Entonces, aquí viene la discusión de fondo. ¿Quién puede y debe tomar el liderazgo en la revisión e implementación del ordenamiento del uso del suelo en los paisajes de afectación directa sobre los ejes viales del país, sean estos de orden nacional, regional o local? Los municipios no suelen desarrollar reglamentaciones de uso del suelo que pongan limite a la pérdida de cobertura forestal, ni siquiera en áreas de se denominan de “alto riesgo” por su condición geomorfológica, geológica o edáfica. Las corporaciones ambientales apoyan procesos de reconversión productiva, pero no llegan al nivel de detalle de requerir zonificaciones precisas de usos del suelo y sugerirlas a nivel de determinantes ambientales en las áreas de influencia de los ejes viales.
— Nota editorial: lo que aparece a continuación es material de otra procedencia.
(** A client just built on a transport that was given nothing yet. *)
Lemma requestNoBody_writes_the_frame_witness :
  Web.wire (Web.requestNoBody wire_bytes Get "/api/data" "example.com" None
              (fst (Web.new_GurtClient {| Web.readable := []; Web.writable := [] |} [])))
  = [] ++
    [x47; x45; x54; x20; x2f; x61; x70; x69; x2f; x64; x61; x74;
     x61; x20; x47; x55; x52; x54; x2f; x31; x2e; x30; x2e; x30;
     x0d; x0a; x68; x6f; x73; x74; x3a; x20; x65; x78; x61; x6d;
     x70; x6c; x65; x2e; x63; x6f; x6d; x0d; x0a; x75; x73; x65;
     x72; x2d; x61; x67; x65; x6e; x74; x3a; x20; x79; x6f; x2d;
     x67; x75; x72; x74; x2f; x30; x2e; x31; x0d; x0a; x0d; x0a].
Proof.
  exact (proj1 (requestNoBody_writes_the_frame wire_bytes (fun s _ => eq_refl))
           (fst (Web.new_GurtClient {| Web.readable := []; Web.writable := [] |} []))).
Defined.

(** ** Replacing the transport *)

Lemma deref_alloc_new {R : Type} (r : R) (h : store R) :
  deref (fst (alloc r h)) (snd (alloc r h)) = Some r.
Proof.
  unfold deref, alloc. cbn [fst snd].
  rewrite nth_error_app2 by lia. rewrite Nat.sub_diag. reflexivity.
Qed.

Lemma deref_alloc_old {R : Type} (r x : R) (h : store R) (a : address) :
  deref a h = Some x ->
  deref a (snd (alloc r h)) = Some x /\ a <> fst (alloc r h).
Proof.
  unfold deref, alloc. cbn [fst snd]. intros H.
  assert (L : a < List.length h) by (apply nth_error_Some; congruence).
  split; [rewrite nth_error_app1 by exact L; exact H | lia].
Qed.

Lemma deref_assign_same {R : Type} (r : R) (h : store R) :
  forall (a : address) (x : R),
    deref a h = Some x -> deref a (assign a r h) = Some r.
Proof.
  unfold deref. induction h as [| y h IH]; intros a x H.
  - destruct a; discriminate H.
  - destruct a as [| a]; cbn in *; [reflexivity | exact (IH a x H)].
Qed.

Lemma deref_assign_other {R : Type} (r : R) (h : store R) :
  forall a a' : address, a <> a' -> deref a' (assign a r h) = deref a' h.
Proof.
  unfold deref. induction h as [| y h IH]; intros a a' Hne.
  - destruct a; reflexivity.
  - destruct a as [| a], a' as [| a']; cbn; try reflexivity; [congruence |].
    apply IH. congruence.
Qed.

Lemma stale_reader_reads_on (R A : Type) (a : address) (r fresh : R)
      (op : R -> A * R) (h : store R) :
  deref a h = Some r ->
  deref a (snd (alloc fresh h)) = Some r
  /\ deref (fst (alloc fresh h)) (assign a (snd (op r)) (snd (alloc fresh h)))
     = Some fresh.
Proof.
  intros H. destruct (deref_alloc_old fresh r h a H) as [Hold Hne].
  split; [exact Hold |].
  rewrite (deref_assign_other (snd (op r)) (snd (alloc fresh h)) a _ Hne).
  apply deref_alloc_new.
Qed.

(** C9, as stated, fails: a read issued after the swap can return bytes
    buffered from the previous transport.  A response reader taken from
    the client before the swap holds the old reader, which the swap does
    not empty: after the swap it returns "LD", left in the buffer by an
    earlier read, while a response reader taken after the swap returns
    "NEW".  In both ports. *)
Lemma response_reader_made_before_the_swap :
  swap_scenario_web
  = (Some (Returned (wire_bytes "LD")), Some (Returned (wire_bytes "NEW")))
  /\ swap_scenario_node
     = (Some (Returned (wire_bytes "LD")), Some (Returned (wire_bytes "NEW"))).
Proof. split; reflexivity. Qed.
En lo anterior se expresa la tremenda ausencia de correlación entre el control sobre el uso del suelo, la condición intrínseca de los países a la vulnerabilidad climática y las acciones de mantenimiento vial y diseño de infraestructura verde y resiliente al cambio climático. Por más que tengamos taludes tapizados de concreto lanzado en muchas vías nacionales, mientras no se controle el uso del suelo en su área de influencia, más allá del derecho de via, será imposible evitar los continuos “desastres”, principalmente de origen antrópico, y algunos naturales que se están depositando sobre gente, fincas, casas, poblaciones, buses, ríos, puentes, bancadas y alcantarillas, en fin, todo lo que hay a su paso y que nos cuesta vidas humanas, millones en infraestructura y pobreza regional. Le pido a los lectores revisar imágenes de video o fotos de deslizamientos y avalanchas sobre vías y gente, y determinar que usos del suelo y en qué paisajes se dan estos fenómenos, para comprobar por ustedes mismos lo que aquí estoy diciendo.
Hace unos años escribía sobre los múltiples eventos que han marcado la historia de las decisiones viales estructurales para el país. Un punto de partida tristemente célebre fue la avalancha de Quebradablanca, en la vía al Llano, que cobró la vida de más de 300 personas que esperaban paso por el derrumbe del enorme talud. El mismo sitio donde hoy, 52 años después, la vía no ha podido ser resuelta de manera definitiva. Caso similar al de ‘el trampolín de la muerte’, entre Sibundoy y Mocoa, donde ni el BID pudo consensuar con el Invías un modelo de intervención ajustado al cambio climático y la biodiversidad, y el dolor por el fallecimiento de 200 personas en una avalancha. Ni hablar con el deslizamiento de Chipaque, donde medio país está sujeto a una restricción que pone en jaque la economía regional, sin que haya solución de corto plazo.
¿Qué necesita la nación para tomar decisiones de fondo en materia de ordenamiento en las zonas de mayor sensibilidad social, económica y ambiental, como pueden ser los ejes viales del país en sus paisajes de influencia, más allá del derecho de vía? ¿Deberían los costos de los peajes financiar la intervención sobre estos usos del suelo y los habitantes de los predios adyacentes? ¿Creen que hacer infraestructura verde es estabilizar taludes con concreto lanzado y hacer pasos de fauna para pequeños mamíferos?
Históricamente, la humanidad ha aprendido, en algunas ocasiones, luego de experimentar grandes desastres climáticos. ¿Que aprendió Colombia luego de la iniciativa del Fondo de Adaptación y el invierno de 2011-12? ¿Estamos esperando que se dé un colapso general de infraestructura, una crisis económica o un terrible evento sobre una población vulnerable? Hora del debate y soluciones estructurales entre los ingenieros, ambientalistas, legisladores y gobiernos territoriales, a ver si logramos salir del remolino estancado.